Aim of the exercise: Nothing in the records may be changed; retype them in full.

Data extracts:
Lemma safe_approve_run {UT : UuidText} (own : gset Z) (H : history) ctx cmd : safe own H (approve_run ctx cmd).
Proof.
  unfold safe, approve_run. apply wp_load_run; [done|]. intros H1 snap Hs Hk.
  destruct (_ !== _); [done|]. apply wp_M; [done|]. apply wp_transition_run_with; [by intros ???|].
  intros H2 approved Hs2 Hk2. apply wp_clock; [done|]. intros at_. apply wp_domain; [done|]. intros nv Hn.
  apply wp_unwrap_or_new; [done|]. intros corr. apply wp_event; [done|]. intros id e He. split; [|done].
  pose proof Hk2 as (Hkw & Hki & _). cbn [key_of fst snd tr_run_id] in Hk2, Hkw, Hki.
  pose proof He as [He' _]%event_with_id_Ok. cbn [cm_run cm_event cm_new_steps].
  apply (valid_commit_run _ _ _ _ (sn_run approved)); rewrite ?He';
    cbn [cm_run cm_event ar_id ar_version run_set_position re_workspace_id re_run_id]; try done.
  - by rewrite Hki.
  - intros steps. rewrite <-Hki, <-Hkw in He. rewrite <-He'. by eapply derives_approval.
Qed.

(** The identifiers a command brings for its steps are its own. *)
Definition dto_ids (cmd : AddRunSteps) : list Z := dto_id <$> as_steps cmd.

Lemma safe_add_steps {UT : UuidText} (H : history) ctx cmd :
  NoDup (dto_ids cmd) -> safe (list_to_set (dto_ids cmd)) H (add_steps ctx cmd).
Proof.
  intros Hd. unfold safe, add_steps. apply wp_clock; [done|]. intros at_. apply wp_load_at; [done|].
  intros H1 snap Hs Hk <-. apply wp_domain; [done|]. intros nv Hn. apply wp_pure; [done|]. intros steps Hst.
  apply wp_unwrap_or_new; [done|]. intros corr. apply wp_event; [done|]. intros id e He.
  apply wp_step_work_items; [done|]. intros items. eapply wp_commit_event; try done.
  intros Hid Hws. rewrite Hid, Hws in He. rewrite Hid in Hst. by eapply derives_add_steps.
Qed.

(** ** Requests *)

Inductive Request : Type :=
| ReqCreate (cmd : CreateRun)
| ReqTransition (cmd : TransitionRun)
| ReqAddSteps (cmd : AddRunSteps)
| ReqTransitionStep (cmd : TransitionRunStep)
| ReqCheckpoint (cmd : CreateCheckpoint)
| ReqPause (cmd : PauseRun)
| ReqResume (cmd : ResumeRun)
| ReqApprove (cmd : ApproveRun)
| ReqCancel (cmd : CancelRun).

Definition program {UT : UuidText} (ctx : RequestContext) (r : Request) : M RunSnapshot :=
  match r with
  | ReqCreate cmd => create_run ctx cmd
  | ReqTransition cmd => transition_run ctx cmd
  | ReqAddSteps cmd => add_steps ctx cmd
  | ReqTransitionStep cmd => transition_step ctx cmd
  | ReqCheckpoint cmd => create_checkpoint ctx cmd
  | ReqPause cmd => pause_run ctx cmd
  | ReqResume cmd => resume_run ctx cmd
  | ReqApprove cmd => approve_run ctx cmd
  | ReqCancel cmd => cancel_run ctx cmd
  end.

(** The step identifiers a request introduces. *)
Definition step_ids (r : Request) : list Z :=
  match r with ReqAddSteps cmd => dto_ids cmd | _ => [] end.

Lemma safe_program {UT : UuidText} (H : history) ctx r :
  NoDup (step_ids r) -> safe (list_to_set (step_ids r)) H (program ctx r).
Proof.
  destruct r; intros Hd; simpl.
  - apply safe_create_run.
  - apply safe_transition_run_with.
  - by apply safe_add_steps.
  - apply safe_transition_step.
  - apply safe_create_checkpoint.
  - apply safe_transition_run_with.
  - apply safe_resume_run.
  - apply safe_approve_run.
  - apply safe_transition_run_with.
Qed.

(** The stores that requests lead to: identifiers of new steps are fresh, requests start at any
    time, and any one of them takes the next step. *)
Inductive reachable {UT : UuidText} `{!RunStore St} : St -> gset Z -> list (M RunSnapshot) -> Prop :=
| reach_empty : reachable sp_empty ∅ []
| reach_request s used pool ctx r :
    reachable s used pool -> NoDup (step_ids r) -> list_to_set (step_ids r) ## used ->
    reachable s (used ∪ list_to_set (step_ids r)) (pool ++ [program ctx r])
| reach_step s used pool i p s' p' :
    reachable s used pool -> pool !! i = Some p -> call_step s p s' p' -> reachable s' used (<[i := p']> pool).

Lemma reachable_sound {UT : UuidText} `{!RunStore St, !RunStoreOk St} (s : St) used pool :
  reachable s used pool -> pool_sound s used pool.
Proof.
  induction 1 as [|s used pool ctx r Hr IH Hd Hf|s used pool i p s' p' Hr IH Hi Hc].
  - apply pool_sound_init.
  - apply pool_sound_spawn; [done..|]. intros H. by apply safe_program.
  - by eapply pool_sound_step.
Qed.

Task solution:
Lemma safe_approve_run {UT : UuidText} (own : gset Z) (H : history) ctx cmd : safe own H (approve_run ctx cmd).
Proof.
  unfold safe, approve_run. apply wp_load_run; [done|]. intros H1 snap Hs Hk.
  destruct (_ !== _); [done|]. apply wp_M; [done|]. apply wp_transition_run_with; [by intros ???|].
  intros H2 approved Hs2 Hk2. apply wp_clock; [done|]. intros at_. apply wp_domain; [done|]. intros nv Hn.
  apply wp_unwrap_or_new; [done|]. intros corr. apply wp_event; [done|]. intros id e He. split; [|done].
  pose proof Hk2 as (Hkw & Hki & _). cbn [key_of fst snd tr_run_id] in Hk2, Hkw, Hki.
  pose proof He as [He' _]%event_with_id_Ok. cbn [cm_run cm_event cm_new_steps].
  apply (valid_commit_run _ _ _ _ (sn_run approved)); rewrite ?He';
    cbn [cm_run cm_event ar_id ar_version run_set_position re_workspace_id re_run_id]; try done.
  - by rewrite Hki.
  - intros steps. rewrite <-Hki, <-Hkw in He. rewrite <-He'. by eapply derives_approval.
Qed.

(** The identifiers a command brings for its steps are its own. *)
Definition dto_ids (cmd : AddRunSteps) : list Z := dto_id <$> as_steps cmd.

Lemma safe_add_steps {UT : UuidText} (H : history) ctx cmd :
  NoDup (dto_ids cmd) -> safe (list_to_set (dto_ids cmd)) H (add_steps ctx cmd).
Proof.
  intros Hd. unfold safe, add_steps. apply wp_clock; [done|]. intros at_. apply wp_load_at; [done|].
  intros H1 snap Hs Hk <-. apply wp_domain; [done|]. intros nv Hn. apply wp_pure; [done|]. intros steps Hst.
  apply wp_unwrap_or_new; [done|]. intros corr. apply wp_event; [done|]. intros id e He.
  apply wp_step_work_items; [done|]. intros items. eapply wp_commit_event; try done.
  intros Hid Hws. rewrite Hid, Hws in He. rewrite Hid in Hst. by eapply derives_add_steps.
Qed.

(** ** Requests *)

Inductive Request : Type :=
| ReqCreate (cmd : CreateRun)
| ReqTransition (cmd : TransitionRun)
| ReqAddSteps (cmd : AddRunSteps)
| ReqTransitionStep (cmd : TransitionRunStep)
| ReqCheckpoint (cmd : CreateCheckpoint)
| ReqPause (cmd : PauseRun)
| ReqResume (cmd : ResumeRun)
| ReqApprove (cmd : ApproveRun)
| ReqCancel (cmd : CancelRun).

Definition program {UT : UuidText} (ctx : RequestContext) (r : Request) : M RunSnapshot :=
  match r with
  | ReqCreate cmd => create_run ctx cmd
  | ReqTransition cmd => transition_run ctx cmd
  | ReqAddSteps cmd => add_steps ctx cmd
  | ReqTransitionStep cmd => transition_step ctx cmd
  | ReqCheckpoint cmd => create_checkpoint ctx cmd
  | ReqPause cmd => pause_run ctx cmd
  | ReqResume cmd => resume_run ctx cmd
  | ReqApprove cmd => approve_run ctx cmd
  | ReqCancel cmd => cancel_run ctx cmd
  end.

(** The step identifiers a request introduces. *)
Definition step_ids (r : Request) : list Z :=
  match r with ReqAddSteps cmd => dto_ids cmd | _ => [] end.

Lemma safe_program {UT : UuidText} (H : history) ctx r :
  NoDup (step_ids r) -> safe (list_to_set (step_ids r)) H (program ctx r).
Proof.
  destruct r; intros Hd; simpl.
  - apply safe_create_run.
  - apply safe_transition_run_with.
  - by apply safe_add_steps.
  - apply safe_transition_step.
  - apply safe_create_checkpoint.
  - apply safe_transition_run_with.
  - apply safe_resume_run.
  - apply safe_approve_run.
  - apply safe_transition_run_with.
Qed.

(** The stores that requests lead to: identifiers of new steps are fresh, requests start at any
    time, and any one of them takes the next step. *)
Inductive reachable {UT : UuidText} `{!RunStore St} : St -> gset Z -> list (M RunSnapshot) -> Prop :=
| reach_empty : reachable sp_empty ∅ []
| reach_request s used pool ctx r :
    reachable s used pool -> NoDup (step_ids r) -> list_to_set (step_ids r) ## used ->
    reachable s (used ∪ list_to_set (step_ids r)) (pool ++ [program ctx r])
| reach_step s used pool i p s' p' :
    reachable s used pool -> pool !! i = Some p -> call_step s p s' p' -> reachable s' used (<[i := p']> pool).

Lemma reachable_sound {UT : UuidText} `{!RunStore St, !RunStoreOk St} (s : St) used pool :
  reachable s used pool -> pool_sound s used pool.
Proof.
  induction 1 as [|s used pool ctx r Hr IH Hd Hf|s used pool i p s' p' Hr IH Hi Hc].
  - apply pool_sound_init.
  - apply pool_sound_spawn; [done..|]. intros H. by apply safe_program.
  - by eapply pool_sound_step.
Qed.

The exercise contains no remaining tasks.